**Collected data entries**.
::::::::
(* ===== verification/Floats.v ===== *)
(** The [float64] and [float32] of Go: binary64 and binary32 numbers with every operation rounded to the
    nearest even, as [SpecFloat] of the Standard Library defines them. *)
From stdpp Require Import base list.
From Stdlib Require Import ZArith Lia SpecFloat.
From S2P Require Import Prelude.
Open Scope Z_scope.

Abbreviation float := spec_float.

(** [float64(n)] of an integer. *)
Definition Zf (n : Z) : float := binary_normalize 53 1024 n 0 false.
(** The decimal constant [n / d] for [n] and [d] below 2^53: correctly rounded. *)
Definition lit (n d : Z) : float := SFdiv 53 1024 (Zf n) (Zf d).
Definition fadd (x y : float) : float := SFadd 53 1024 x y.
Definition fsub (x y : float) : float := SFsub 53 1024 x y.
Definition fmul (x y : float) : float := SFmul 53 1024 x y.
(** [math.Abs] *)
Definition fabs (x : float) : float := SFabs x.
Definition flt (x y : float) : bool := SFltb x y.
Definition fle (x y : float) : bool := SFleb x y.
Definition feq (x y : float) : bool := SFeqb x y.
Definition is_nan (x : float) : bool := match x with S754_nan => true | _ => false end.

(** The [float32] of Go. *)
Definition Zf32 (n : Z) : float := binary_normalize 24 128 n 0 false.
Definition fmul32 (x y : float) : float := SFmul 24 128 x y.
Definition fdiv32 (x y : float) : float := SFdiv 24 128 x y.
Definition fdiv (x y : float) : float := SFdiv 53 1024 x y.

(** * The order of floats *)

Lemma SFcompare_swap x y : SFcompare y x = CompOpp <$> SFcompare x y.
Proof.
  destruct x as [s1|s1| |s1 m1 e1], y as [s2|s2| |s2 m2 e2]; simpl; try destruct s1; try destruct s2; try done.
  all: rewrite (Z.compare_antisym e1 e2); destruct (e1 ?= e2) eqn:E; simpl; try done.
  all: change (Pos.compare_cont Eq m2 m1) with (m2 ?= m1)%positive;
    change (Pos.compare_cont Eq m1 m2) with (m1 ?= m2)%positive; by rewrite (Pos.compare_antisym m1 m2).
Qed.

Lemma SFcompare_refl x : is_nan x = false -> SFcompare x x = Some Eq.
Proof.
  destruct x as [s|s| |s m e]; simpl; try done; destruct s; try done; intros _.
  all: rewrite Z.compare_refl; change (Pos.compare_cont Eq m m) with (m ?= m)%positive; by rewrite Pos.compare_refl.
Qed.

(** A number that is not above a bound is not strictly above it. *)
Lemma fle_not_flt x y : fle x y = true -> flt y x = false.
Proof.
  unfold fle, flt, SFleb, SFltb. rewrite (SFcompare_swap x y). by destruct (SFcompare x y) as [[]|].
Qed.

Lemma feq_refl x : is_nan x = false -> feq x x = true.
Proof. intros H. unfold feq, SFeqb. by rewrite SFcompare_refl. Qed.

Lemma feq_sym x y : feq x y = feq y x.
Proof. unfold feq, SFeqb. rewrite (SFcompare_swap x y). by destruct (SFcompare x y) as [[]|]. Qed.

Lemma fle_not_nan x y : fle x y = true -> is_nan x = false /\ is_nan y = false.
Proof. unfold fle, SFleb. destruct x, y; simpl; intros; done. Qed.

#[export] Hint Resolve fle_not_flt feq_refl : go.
::::::::
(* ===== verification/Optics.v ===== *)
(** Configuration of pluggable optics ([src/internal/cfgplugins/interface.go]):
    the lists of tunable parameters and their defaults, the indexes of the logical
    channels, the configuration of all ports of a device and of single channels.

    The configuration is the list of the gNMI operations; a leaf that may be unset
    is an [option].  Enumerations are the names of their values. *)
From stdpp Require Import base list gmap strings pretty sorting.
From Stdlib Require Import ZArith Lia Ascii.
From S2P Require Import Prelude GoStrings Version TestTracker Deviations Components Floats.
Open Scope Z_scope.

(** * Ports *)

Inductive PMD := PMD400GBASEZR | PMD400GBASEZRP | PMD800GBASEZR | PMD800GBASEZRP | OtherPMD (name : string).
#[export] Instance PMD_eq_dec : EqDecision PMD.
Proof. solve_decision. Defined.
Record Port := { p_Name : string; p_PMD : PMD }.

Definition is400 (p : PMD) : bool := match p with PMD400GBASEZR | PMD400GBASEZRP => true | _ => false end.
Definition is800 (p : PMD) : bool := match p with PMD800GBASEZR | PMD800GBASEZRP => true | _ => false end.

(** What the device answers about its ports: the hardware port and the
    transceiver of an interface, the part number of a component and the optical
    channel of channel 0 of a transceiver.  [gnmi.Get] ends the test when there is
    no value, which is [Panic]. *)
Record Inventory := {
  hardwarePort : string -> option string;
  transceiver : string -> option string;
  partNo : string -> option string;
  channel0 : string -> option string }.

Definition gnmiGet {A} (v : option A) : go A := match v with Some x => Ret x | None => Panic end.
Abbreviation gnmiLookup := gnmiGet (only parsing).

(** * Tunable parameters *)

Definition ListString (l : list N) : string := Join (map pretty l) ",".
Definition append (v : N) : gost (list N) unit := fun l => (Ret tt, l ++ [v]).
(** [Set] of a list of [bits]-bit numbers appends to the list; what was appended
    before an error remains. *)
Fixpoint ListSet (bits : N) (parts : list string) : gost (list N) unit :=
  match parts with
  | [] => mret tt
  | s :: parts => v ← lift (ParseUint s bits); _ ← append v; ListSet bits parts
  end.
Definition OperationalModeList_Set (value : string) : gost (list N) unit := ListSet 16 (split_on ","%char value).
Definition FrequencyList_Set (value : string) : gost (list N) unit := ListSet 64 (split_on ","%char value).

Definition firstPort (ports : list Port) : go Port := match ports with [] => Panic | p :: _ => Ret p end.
::::::::
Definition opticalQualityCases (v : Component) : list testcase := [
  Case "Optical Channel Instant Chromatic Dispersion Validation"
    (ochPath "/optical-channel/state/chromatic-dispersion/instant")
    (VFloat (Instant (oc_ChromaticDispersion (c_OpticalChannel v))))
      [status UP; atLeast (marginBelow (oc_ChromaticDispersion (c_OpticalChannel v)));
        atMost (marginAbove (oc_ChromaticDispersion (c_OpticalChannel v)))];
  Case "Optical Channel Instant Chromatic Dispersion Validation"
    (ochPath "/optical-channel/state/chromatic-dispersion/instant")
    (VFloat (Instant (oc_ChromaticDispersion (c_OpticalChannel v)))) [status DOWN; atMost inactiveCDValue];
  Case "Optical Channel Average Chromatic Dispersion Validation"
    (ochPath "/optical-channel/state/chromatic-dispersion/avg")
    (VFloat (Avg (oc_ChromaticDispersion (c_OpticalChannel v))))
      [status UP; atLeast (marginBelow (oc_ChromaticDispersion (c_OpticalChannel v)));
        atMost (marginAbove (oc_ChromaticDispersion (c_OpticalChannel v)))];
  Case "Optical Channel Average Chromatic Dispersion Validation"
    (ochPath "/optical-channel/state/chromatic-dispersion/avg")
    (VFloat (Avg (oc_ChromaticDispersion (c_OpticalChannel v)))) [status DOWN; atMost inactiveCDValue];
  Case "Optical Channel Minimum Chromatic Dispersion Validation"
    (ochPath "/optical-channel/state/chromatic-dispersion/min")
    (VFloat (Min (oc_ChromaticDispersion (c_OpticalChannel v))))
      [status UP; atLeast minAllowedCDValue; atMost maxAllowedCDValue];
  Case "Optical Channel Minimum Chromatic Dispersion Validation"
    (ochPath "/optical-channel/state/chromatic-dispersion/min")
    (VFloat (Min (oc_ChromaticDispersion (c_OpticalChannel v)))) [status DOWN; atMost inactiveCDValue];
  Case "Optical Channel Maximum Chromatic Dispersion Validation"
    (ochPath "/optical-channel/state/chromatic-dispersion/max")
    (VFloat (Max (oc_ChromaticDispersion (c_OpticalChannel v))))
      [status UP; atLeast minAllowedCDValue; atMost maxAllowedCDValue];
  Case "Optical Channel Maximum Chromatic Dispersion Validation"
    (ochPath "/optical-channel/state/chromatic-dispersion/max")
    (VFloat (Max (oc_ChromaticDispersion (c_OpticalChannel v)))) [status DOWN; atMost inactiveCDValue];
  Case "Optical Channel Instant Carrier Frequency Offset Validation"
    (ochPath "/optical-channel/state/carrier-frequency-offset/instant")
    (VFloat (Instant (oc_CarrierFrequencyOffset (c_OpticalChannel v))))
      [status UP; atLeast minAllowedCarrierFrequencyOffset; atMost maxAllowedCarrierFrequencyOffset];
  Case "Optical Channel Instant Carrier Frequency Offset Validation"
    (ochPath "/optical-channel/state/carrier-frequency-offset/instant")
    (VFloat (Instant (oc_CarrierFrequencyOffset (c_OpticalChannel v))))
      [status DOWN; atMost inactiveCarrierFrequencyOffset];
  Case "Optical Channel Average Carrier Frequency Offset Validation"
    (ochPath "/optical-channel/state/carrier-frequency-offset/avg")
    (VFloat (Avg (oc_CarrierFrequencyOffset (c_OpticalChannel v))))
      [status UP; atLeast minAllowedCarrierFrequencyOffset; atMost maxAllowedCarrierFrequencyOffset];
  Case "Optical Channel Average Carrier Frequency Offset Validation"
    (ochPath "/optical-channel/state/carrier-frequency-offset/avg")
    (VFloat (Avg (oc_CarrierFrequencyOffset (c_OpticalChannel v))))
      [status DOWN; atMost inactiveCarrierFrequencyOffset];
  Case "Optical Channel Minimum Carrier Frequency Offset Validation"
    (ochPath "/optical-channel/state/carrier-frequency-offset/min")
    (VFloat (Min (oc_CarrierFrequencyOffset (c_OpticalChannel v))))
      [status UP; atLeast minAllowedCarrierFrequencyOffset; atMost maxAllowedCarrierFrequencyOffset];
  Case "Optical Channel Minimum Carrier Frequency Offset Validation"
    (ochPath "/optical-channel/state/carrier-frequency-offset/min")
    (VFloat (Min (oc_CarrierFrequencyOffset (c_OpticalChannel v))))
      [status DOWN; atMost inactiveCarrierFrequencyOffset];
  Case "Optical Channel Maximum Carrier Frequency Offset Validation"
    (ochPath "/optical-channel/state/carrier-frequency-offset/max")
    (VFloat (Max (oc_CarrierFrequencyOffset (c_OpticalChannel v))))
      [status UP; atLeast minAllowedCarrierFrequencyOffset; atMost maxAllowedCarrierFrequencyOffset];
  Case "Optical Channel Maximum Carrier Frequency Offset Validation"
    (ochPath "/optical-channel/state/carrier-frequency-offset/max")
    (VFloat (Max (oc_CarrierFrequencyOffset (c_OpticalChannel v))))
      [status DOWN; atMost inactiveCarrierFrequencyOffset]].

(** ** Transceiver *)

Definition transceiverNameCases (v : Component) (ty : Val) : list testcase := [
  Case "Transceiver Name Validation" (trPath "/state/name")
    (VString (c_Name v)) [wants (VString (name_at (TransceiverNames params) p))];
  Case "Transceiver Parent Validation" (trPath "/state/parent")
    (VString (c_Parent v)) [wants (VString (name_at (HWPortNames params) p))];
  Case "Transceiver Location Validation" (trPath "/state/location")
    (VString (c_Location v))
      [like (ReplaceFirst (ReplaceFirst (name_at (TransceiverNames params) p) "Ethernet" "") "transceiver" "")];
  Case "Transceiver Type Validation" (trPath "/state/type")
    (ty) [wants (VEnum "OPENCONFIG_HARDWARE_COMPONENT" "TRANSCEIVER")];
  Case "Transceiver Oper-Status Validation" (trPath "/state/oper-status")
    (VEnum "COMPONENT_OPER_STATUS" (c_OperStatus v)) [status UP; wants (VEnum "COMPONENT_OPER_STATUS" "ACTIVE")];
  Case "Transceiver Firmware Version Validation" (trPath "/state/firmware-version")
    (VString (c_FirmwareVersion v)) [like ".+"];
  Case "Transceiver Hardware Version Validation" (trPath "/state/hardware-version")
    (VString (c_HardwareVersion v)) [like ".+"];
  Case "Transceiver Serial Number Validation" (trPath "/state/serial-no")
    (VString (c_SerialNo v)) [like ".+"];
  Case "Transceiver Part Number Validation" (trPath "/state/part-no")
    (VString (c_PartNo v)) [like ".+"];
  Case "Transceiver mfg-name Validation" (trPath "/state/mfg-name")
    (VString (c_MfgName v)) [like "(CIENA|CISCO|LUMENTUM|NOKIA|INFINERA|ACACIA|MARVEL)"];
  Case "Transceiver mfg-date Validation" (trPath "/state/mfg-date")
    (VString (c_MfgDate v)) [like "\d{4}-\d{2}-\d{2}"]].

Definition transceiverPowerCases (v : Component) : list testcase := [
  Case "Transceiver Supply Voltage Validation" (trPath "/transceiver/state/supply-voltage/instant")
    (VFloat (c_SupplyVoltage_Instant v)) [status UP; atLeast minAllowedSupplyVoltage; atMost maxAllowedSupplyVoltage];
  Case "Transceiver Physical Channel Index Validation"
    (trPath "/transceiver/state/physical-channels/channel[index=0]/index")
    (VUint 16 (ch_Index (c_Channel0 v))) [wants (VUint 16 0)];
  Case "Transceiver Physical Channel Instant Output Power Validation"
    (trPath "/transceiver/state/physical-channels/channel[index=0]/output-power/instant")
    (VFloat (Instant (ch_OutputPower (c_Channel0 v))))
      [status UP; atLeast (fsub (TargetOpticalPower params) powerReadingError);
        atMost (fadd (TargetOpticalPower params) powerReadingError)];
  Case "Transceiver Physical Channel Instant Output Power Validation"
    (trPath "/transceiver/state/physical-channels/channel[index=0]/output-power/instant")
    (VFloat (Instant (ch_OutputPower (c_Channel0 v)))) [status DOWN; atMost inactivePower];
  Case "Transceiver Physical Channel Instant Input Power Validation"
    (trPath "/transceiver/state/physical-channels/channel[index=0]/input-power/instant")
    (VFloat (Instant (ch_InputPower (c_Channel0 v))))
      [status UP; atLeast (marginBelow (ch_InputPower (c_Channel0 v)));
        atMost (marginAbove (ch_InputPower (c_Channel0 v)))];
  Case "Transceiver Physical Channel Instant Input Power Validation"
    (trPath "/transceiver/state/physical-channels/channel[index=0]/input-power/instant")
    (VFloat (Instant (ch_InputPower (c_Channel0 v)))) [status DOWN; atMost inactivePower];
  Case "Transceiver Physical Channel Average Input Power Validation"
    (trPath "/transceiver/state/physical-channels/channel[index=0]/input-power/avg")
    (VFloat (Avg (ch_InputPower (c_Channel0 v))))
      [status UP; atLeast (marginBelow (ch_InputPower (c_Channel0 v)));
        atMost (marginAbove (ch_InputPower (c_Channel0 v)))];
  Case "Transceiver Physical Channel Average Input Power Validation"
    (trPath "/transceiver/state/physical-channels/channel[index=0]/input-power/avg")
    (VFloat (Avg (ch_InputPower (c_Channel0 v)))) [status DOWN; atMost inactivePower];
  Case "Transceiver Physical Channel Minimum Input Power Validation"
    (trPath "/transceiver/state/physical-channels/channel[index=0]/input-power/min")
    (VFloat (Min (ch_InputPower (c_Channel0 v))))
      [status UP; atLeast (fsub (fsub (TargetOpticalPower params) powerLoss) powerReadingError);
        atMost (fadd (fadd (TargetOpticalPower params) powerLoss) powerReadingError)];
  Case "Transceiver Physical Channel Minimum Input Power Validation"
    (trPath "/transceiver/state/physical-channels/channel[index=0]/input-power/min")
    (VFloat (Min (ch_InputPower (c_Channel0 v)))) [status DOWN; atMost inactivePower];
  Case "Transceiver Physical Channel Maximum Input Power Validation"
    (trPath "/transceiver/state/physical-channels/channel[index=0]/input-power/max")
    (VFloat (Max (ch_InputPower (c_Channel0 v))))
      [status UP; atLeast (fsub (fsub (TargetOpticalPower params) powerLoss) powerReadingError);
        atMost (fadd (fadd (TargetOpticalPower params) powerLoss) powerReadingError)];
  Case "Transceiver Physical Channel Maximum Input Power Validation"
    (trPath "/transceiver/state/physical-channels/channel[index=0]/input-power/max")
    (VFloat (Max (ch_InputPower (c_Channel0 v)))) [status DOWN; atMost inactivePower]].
::::::::
**Your instructions**. Please show every line of the entries above that contains the word "gnmiGet".

**Exercise answer**.
Definition gnmiGet {A} (v : option A) : go A := match v with Some x => Ret x | None => Panic end.
Abbreviation gnmiLookup := gnmiGet (only parsing).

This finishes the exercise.